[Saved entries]
┄┄┄┄┄┄┄┄┄┄┄┄┄┄┄┄┄┄┄┄

(* ===== verification/Outcome.v ===== *)
(** How kernel code runs: a state monad whose computations may stop for good
    (panic, spin on a lock that is never released, run out of loop fuel, do
    something C leaves undefined) or
    give up the processor and be resumed later.

    [Yield s k] is the point where [sched] switches to the scheduler: the
    shared state is [s], other code runs, and when this kernel thread is
    scheduled again in some state [s'] it continues as [k s'].  Everything
    between two [Yield]s is one uninterrupted step of the thread. *)

From S2P Require Import Prelude.

Inductive stop : Type :=
| Panicked (msg : string)
| Spinning
| OutOfFuel
| Undefined (why : string).

Inductive outcome (S A : Type) : Type :=
| Ret (a : A) (s : S)
| Stop (h : stop)
| Yield (s : S) (k : S -> outcome S A).
Arguments Ret {S A} a s.
Arguments Stop {S A} h.
Arguments Yield {S A} s k.

Definition M (S A : Type) : Type := S -> outcome S A.

(** The bound on the iterations of loops that are not structurally bounded. *)
Class Fuel := fuel : nat.

Section monad.
Context {S : Type}.

Definition ret {A} (a : A) : M S A := fun s => Ret a s.

Fixpoint obind {A B} (o : outcome S A) (k : A -> M S B) : outcome S B :=
  match o with
  | Ret a s => k a s
  | Stop h => Stop h
  | Yield s c => Yield s (fun s' => obind (c s') k)
  end.

Definition bind {A B} (c : M S A) (k : A -> M S B) : M S B := fun s => obind (c s) k.

Definition gets {A} (f : S -> A) : M S A := fun s => Ret (f s) s.
Definition modify (f : S -> S) : M S unit := fun s => Ret tt (f s).
Definition halt {A} (h : stop) : M S A := fun _ => Stop h.
Definition panic {A} (msg : string) : M S A := halt (Panicked msg).

(** Leave the processor; continue when scheduled again. *)
Definition swtch : M S unit := fun s => Yield s (fun s' => Ret tt s').

Definition when (b : bool) (c : M S unit) : M S unit := if b then c else ret tt.

(** [for_each l body]: run the body on every element, in order. *)
Fixpoint for_each {A} (l : list A) (body : A -> M S unit) : M S unit :=
  match l with
  | [] => ret tt
  | x :: l' => bind (body x) (fun _ => for_each l' body)
  end.

(** A table scan that may return early: the first [Some] ends it. *)
Fixpoint scan {A R} (l : list A) (body : A -> M S (option R)) : M S (option R) :=
  match l with
  | [] => ret None
  | x :: l' =>
      bind (body x) (fun r => match r with Some v => ret (Some v) | None => scan l' body end)
  end.

(** A general loop: [inl] goes round again, [inr] leaves the loop. *)
Fixpoint iter {I R} (n : nat) (body : I -> M S (I + R)) (i : I) : M S R :=
  match n with
  | O => halt OutOfFuel
  | Datatypes.S n' =>
      bind (body i) (fun r => match r with inl i' => iter n' body i' | inr v => ret v end)
  end.
End monad.

Declare Scope mon_scope.
Delimit Scope mon_scope with mon.
Notation "x <- c ;; k" := (bind c (fun x => k))
  (at level 100, c at next level, right associativity) : mon_scope.
Notation "' pat <- c ;; k" := (bind c (fun x => match x with pat => k end))
  (at level 100, pat pattern, c at next level, right associativity) : mon_scope.
Notation "c ;; k" := (bind c (fun _ => k))
  (at level 100, right associativity) : mon_scope.
Open Scope mon_scope.

(** ** Total correctness of a run that does not leave the processor *)

Definition returns {S A} (o : outcome S A) (Q : A -> S -> Prop) : Prop :=
  match o with Ret a s => Q a s | _ => False end.

Section returns.
Context {S : Type}.

Lemma returns_Ret {A} (a : A) (s : S) (Q : A -> S -> Prop) : Q a s -> returns (Ret a s) Q.
Proof. done. Qed.

Lemma returns_inv {A} (o : outcome S A) Q :
  returns o Q -> exists a s, o = Ret a s /\ Q a s.
Proof. destruct o; simpl; naive_solver. Qed.

Lemma returns_mono {A} (o : outcome S A) (Q Q' : A -> S -> Prop) :
  returns o Q -> (forall a s, Q a s -> Q' a s) -> returns o Q'.
Proof. destruct o; simpl; auto. Qed.

Lemma returns_bind {A B} (c : M S A) (k : A -> M S B) s Q :
  returns (c s) (fun a s' => returns (k a s') Q) -> returns (bind c k s) Q.
Proof. unfold bind. by destruct (c s). Qed.

Lemma returns_bind_mono {A B} (c : M S A) (k : A -> M S B) s P Q :
  returns (c s) P -> (forall a s', P a s' -> returns (k a s') Q) ->
  returns (bind c k s) Q.
Proof. intros Hc Hk. apply returns_bind. by eapply returns_mono. Qed.

Lemma bind_Ret {A B} (c : M S A) (k : A -> M S B) s a s' :
  c s = Ret a s' -> bind c k s = k a s'.
Proof. unfold bind. by intros ->. Qed.

Lemma bind_bind_Ret {A B C} (c : M S A) (k1 : A -> M S B) (k2 : B -> M S C) s a s' :
  c s = Ret a s' -> bind (bind c k1) k2 s = bind (k1 a) k2 s'.
Proof. intros E. unfold bind. by rewrite E. Qed.

Lemma iter_next {I R} n (body : I -> M S (I + R)) i i' s s' :
  body i s = Ret (inl i') s' -> iter (Datatypes.S n) body i s = iter n body i' s'.
Proof. intros H. cbn [iter]. by rewrite (bind_Ret _ _ _ _ _ H). Qed.

Lemma iter_exit {I R} n (body : I -> M S (I + R)) i v s s' :
  body i s = Ret (inr v) s' -> iter (Datatypes.S n) body i s = Ret v s'.
Proof. intros H. cbn [iter]. by rewrite (bind_Ret _ _ _ _ _ H). Qed.

Lemma bind_Stop {A B} (c : M S A) (k : A -> M S B) s h :
  c s = Stop h -> bind c k s = Stop h.
Proof. unfold bind. by intros ->. Qed.

(** Loop rules: an invariant over the elements still to visit. *)
Lemma returns_for_each {A} (I : list A -> S -> Prop) (l : list A) body s :
  I l s ->
  (forall x l' s, I (x :: l') s -> returns (body x s) (fun _ s' => I l' s')) ->
  returns (for_each l body s) (fun _ s' => I [] s').
Proof.
  intros H0 Hstep. revert s H0. induction l as [|x l IH]; intros s H0; [done|].
  simpl. apply returns_bind. eapply returns_mono; [by apply Hstep|]. auto.
Qed.

Lemma returns_scan {A R} (I : list A -> S -> Prop) (Q : option R -> S -> Prop)
    (l : list A) body s :
  I l s ->
  (forall x l' s, I (x :: l') s ->
     returns (body x s) (fun r s' =>
       match r with Some v => Q (Some v) s' | None => I l' s' end)) ->
  (forall s, I [] s -> Q None s) ->
  returns (scan l body s) Q.
Proof.
  intros H0 Hstep Hend. revert s H0. induction l as [|x l IH]; intros s H0; simpl; [by apply Hend|].
  apply returns_bind. eapply returns_mono; [by apply Hstep|].
  intros [v|] s' H; [done|]. by apply IH.
Qed.

(** A loop whose measure decreases leaves within the fuel. *)
Lemma returns_iter {I R} (J : nat -> I -> S -> Prop) (Q : R -> S -> Prop) (body : I -> M S (I + R)) :
  (forall n i s, J n i s ->
     returns (body i s) (fun r s' =>
       match r with
       | inl i' => exists n', (n' < n)%nat /\ J n' i' s'
       | inr v => Q v s'
       end)) ->
  forall f n i s, J n i s -> (n < f)%nat -> returns (iter f body i s) Q.
Proof.
  intros Hstep f. induction f as [|f IH]; intros n i s HJ Hn; [lia|].
  simpl. apply returns_bind. eapply returns_mono; [by eapply Hstep|].
  intros [i'|v] s' H; [|done]. destruct H as (n' & Hlt & HJ'). apply (IH n'); [done|lia].
Qed.
End returns.

(** ** Runs that may leave the processor

    [rg G R o Q]: no step of the run panics or spins; whenever the thread
    leaves the processor the shared state satisfies [G]; and if every
    resumption is by a state [R]-related to the one it left, a run that
    returns satisfies [Q].  Running out of loop fuel while waiting for a
    condition another thread must establish is not an error. *)

Section rely.
Context {S : Type} (G : S -> Prop) (R : S -> S -> Prop).

Fixpoint rg {A} (o : outcome S A) (Q : A -> S -> Prop) : Prop :=
  match o with
  | Ret a s => Q a s
  | Stop h => h = OutOfFuel
  | Yield s k => G s /\ forall s', R s s' -> rg (k s') Q
  end.

Lemma rg_mono {A} (o : outcome S A) (Q Q' : A -> S -> Prop) :
  rg o Q -> (forall a s, Q a s -> Q' a s) -> rg o Q'.
Proof.
  induction o as [a s|h|s k IH]; simpl; auto.
  intros [HG Hk] HQ. split; [done|]. intros s' HR. apply (IH s'); auto.
Qed.

Lemma rg_obind {A B} (o : outcome S A) (k : A -> M S B) Q :
  rg o (fun a s' => rg (k a s') Q) -> rg (obind o k) Q.
Proof.
  induction o as [a s|h|s c IH]; simpl; auto.
  intros [HG Hk]. split; [done|]. intros s' HR. apply IH. auto.
Qed.

Lemma rg_bind {A B} (c : M S A) (k : A -> M S B) s Q :
  rg (c s) (fun a s' => rg (k a s') Q) -> rg (bind c k s) Q.
Proof. apply rg_obind. Qed.

Lemma rg_returns {A} (o : outcome S A) Q : returns o Q -> rg o Q.
Proof. by destruct o. Qed.

Lemma rg_iter {I T} (J : I -> S -> Prop) (Q : T -> S -> Prop) (body : I -> M S (I + T)) :
  (forall i s, J i s ->
     rg (body i s) (fun r s' => match r with inl i' => J i' s' | inr v => Q v s' end)) ->
  forall f i s, J i s -> rg (iter f body i s) Q.
Proof.
  intros Hstep f. induction f as [|f IH]; intros i s HJ; [done|].
  simpl. apply rg_bind. eapply rg_mono; [by apply Hstep|].
  intros [i'|v] s' H; [by apply IH|done].
Qed.
End rely.

(** Resume a run with the states other threads leave behind, one per [Yield]. *)
Fixpoint resume {S A} (env : list (S -> S)) (o : outcome S A) : outcome S A :=
  match env, o with
  | f :: env', Yield s k => resume env' (k (f s))
  | _, _ => o
  end.
(* ===== verification/State.v ===== *)
(** The kernel's data: the structures of proc.h, file.h, buf.h, fs.h, log.c,
    console.c and uart.c, the globals that hold them, and the state monad all
    the kernel files are written in.

    Pointers into a static table (struct proc, file, inode, buf) are indices;
    a pointer that may be null is an [option].  Pages from kalloc and whatever
    lives in them (free-list links, page tables, trap frames, pipes, user
    memory) are bytes of [mem] at their address. *)

From S2P Require Import Prelude Outcome Mem.

(** ** kernel/param.h, kernel/fs.h, kernel/stat.h, kernel/fcntl.h *)

Definition NPROC : nat := 64.
Definition NOFILE : nat := 16.
Definition NFILE : nat := 100.
Definition NINODE : nat := 50.
Definition NDEV : Z := 10.
Definition ROOTDEV : Z := 1.
Definition MAXARG : nat := 32.
Definition MAXOPBLOCKS : Z := 10.
Definition LOGSIZE : Z := MAXOPBLOCKS * 3.
Definition NBUF : nat := 30.
Definition FSSIZE : Z := 2000.
Definition MAXPATH : Z := 128.

Definition ROOTINO : Z := 1.
Definition BSIZE : Z := 1024.
Definition FSMAGIC : Z := 0x10203040.
Definition NDIRECT : Z := 12.
Definition NINDIRECT : Z := BSIZE / 4.
Definition MAXFILE : Z := NDIRECT + NINDIRECT.
Definition DINODE_SIZE : Z := 64.
Definition IPB : Z := BSIZE / DINODE_SIZE.
Definition BPB : Z := BSIZE * 8.
Definition DIRSIZ : nat := 14.
Definition DIRENT_SIZE : Z := 16.

Definition T_DIR : Z := 1.
Definition T_FILE : Z := 2.
Definition T_DEVICE : Z := 3.

Definition O_RDONLY : Z := 0x000.
Definition O_WRONLY : Z := 0x001.
Definition O_RDWR : Z := 0x002.
Definition O_CREATE : Z := 0x200.
Definition O_TRUNC : Z := 0x400.

Definition CONSOLE : Z := 1.

(** ** Names of locks and sleep channels *)

(** A sleep-lock lives in a buffer or in an in-memory inode. *)
Inductive slid : Type := SLbuf (i : nat) | SLinode (i : nat).

Inductive lockid : Type :=
| LKmem | LPid | LWait | LTicks | LCons | LUart | LPr
| LBcache | LItable | LFtable | LLog | LVdisk
| LProc (i : nat) | LSleep (sl : slid) | LPipe (pi : Z).

(** The address a process sleeps on. *)
Inductive chan : Type :=
| ChNull | ChTicks | ChLog | ChDiskFree | ChConsR | ChUartR
| ChProc (i : nat) | ChSleep (sl : slid) | ChBuf (i : nat)
| ChPipeRead (pi : Z) | ChPipeWrite (pi : Z).

#[export] Instance slid_eq_dec : EqDecision slid.
Proof. solve_decision. Defined.
#[export] Instance lockid_eq_dec : EqDecision lockid.
Proof. solve_decision. Defined.
#[export] Instance chan_eq_dec : EqDecision chan.
Proof. solve_decision. Defined.
Lemma waker_arrives n : forall q x, nearing q x -> (distance (at_ x q) < n)%nat -> exists l, pstate (turns l x) p = RUNNABLE.
Proof.
  induction n as [|n IH]; intros q x Hn Hd; [lia|].
  assert (Hgo : forall y, nearing q y -> (distance (at_ y q) < S n)%nat -> (forall r, at_ y q = WAcq r -> plock y r = None) -> exists l, pstate (turns l y) p = RUNNABLE).
  { intros y Hy Hdy Hf. destruct (waker_range y q Hy) as [Hq _]. destruct (waker_turn q y Hy Hf) as [Hr|[Hn' Hd']].
    - exists [q]. by rewrite turns_cons.
    - destruct (IH q _ Hn' ltac:(lia)) as [l Hl]. exists (q :: l). by rewrite turns_cons. }
  destruct (at_ x q) eqn:E; try (apply Hgo; rewrite ?E; [done|done|done]).
  assert (Hrp : (q0 <= p)%nat) by (pose proof (nr_waker _ _ Hn) as Hw; by rewrite E in Hw).
  destruct (lets_go q q0 x Hn E Hrp) as (l & Hn' & E' & Hf). destruct (Hgo _ Hn') as (l' & Hl').
  - rewrite E'. done.
  - intros r. rewrite E'. by intros [= <-].
  - exists (l ++ l'). by rewrite turns_app.
Qed.
End reach.

(** C4. Whatever the order in which the accesses of the processes happen, and whoever
    is killed in between: no two processes hold the sleep lock at a time; no wakeup is
    lost, so that when a process is SLEEPING while the sleep lock is free some other
    process is in the wakeup of releasesleep and has still to look at it, and turns
    of the processes lead to where it is RUNNABLE; and a process that calls sched has its
    own lock and no other, and is not RUNNING, so that sched does not panic. *)
Theorem sleep_loses_no_wakeup (sched : list action) :
  let x := race_run sched in
  (forall p q, at_ x p = Inside -> at_ x q = Inside -> p = q) /\
  (forall p, pstate x p = SLEEPING -> locked x = false ->
    (exists q, to_wake (at_ x q) p) /\ exists turns, pstate (race_run (sched ++ (Turn <$> turns))) p = RUNNABLE) /\
  (forall p, at_ x p = SSched -> plock x p = Some p /\ lk x <> Some p /\ (forall q, plock x q = Some p -> q = p) /\ pstate x p <> RUNNING).
Proof.
  pose proof (race_run_inv sched) as Hx. cbv zeta. set (x := race_run sched) in *. split; [|split].
  - intros p q Ep Eq. apply (ri_one _ Hx); [by rewrite Ep|by rewrite Eq].
  - intros p Hs Hl. pose proof (asleep_range p x Hx Hs) as Hp.
    destruct (ri_key _ Hx p) as [q Hq]; [unfold dozing; rewrite Hs; destruct (asleep_at p x Hx Hs) as [-> | ->]; done|done|done|].
    split; [by exists q|]. destruct (waker_arrives p (S (distance p (at_ x q))) q x) as [l El]; [by split|lia|].
    exists l. unfold race_run. by rewrite foldl_app.
  - intros p E. pose proof (ri_lk _ Hx p) as H1. pose proof (ri_plock _ Hx p p) as H2. pose proof (ri_state _ Hx p) as H3. rewrite E in H1, H2, H3. cbn in H1, H2, H3.
    split; [apply H2; auto|]. split; [intros Hlk; by apply H1 in Hlk|]. split; [|congruence].
    intros q Hq. apply (ri_plock _ Hx) in Hq. rewrite E in Hq. destruct Hq as [[-> _]|?]; done.
Qed.
End race.

(** Process 2 takes the lock, process 5 goes to sleep, and process 2 wakes it. *)
Definition ex_race_turns (p n : nat) : list action := replicate n (Turn p).
Definition ex_race : list action := ex_race_turns 2 7 ++ ex_race_turns 5 8 ++ ex_race_turns 2 3.

Lemma ex_race_sleeps : let x := race_run ChLog ex_race in
  pstate x 5%nat = SLEEPING /\ locked x = false /\ at_ x 2%nat = WLoop 0 /\ pstate (race_run ChLog (ex_race ++ ex_race_turns 2 30)) 5%nat = RUNNABLE.
Proof. vm_compute. repeat split. Qed.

┄┄┄┄┄┄┄┄┄┄┄┄┄┄┄┄┄┄┄┄

Task to carry out ▸ Only those lines of the entries above that run from the line containing "(forall n i s, J n i s ->" to the line containing "[rg G R o Q]: no", both included, should be transcribed exactly.

Reply to the exercise ▸
  (forall n i s, J n i s ->
     returns (body i s) (fun r s' =>
       match r with
       | inl i' => exists n', (n' < n)%nat /\ J n' i' s'
       | inr v => Q v s'
       end)) ->
  forall f n i s, J n i s -> (n < f)%nat -> returns (iter f body i s) Q.
Proof.
  intros Hstep f. induction f as [|f IH]; intros n i s HJ Hn; [lia|].
  simpl. apply returns_bind. eapply returns_mono; [by eapply Hstep|].
  intros [i'|v] s' H; [|done]. destruct H as (n' & Hlt & HJ'). apply (IH n'); [done|lia].
Qed.
End returns.

(** ** Runs that may leave the processor

    [rg G R o Q]: no step of the run panics or spins; whenever the thread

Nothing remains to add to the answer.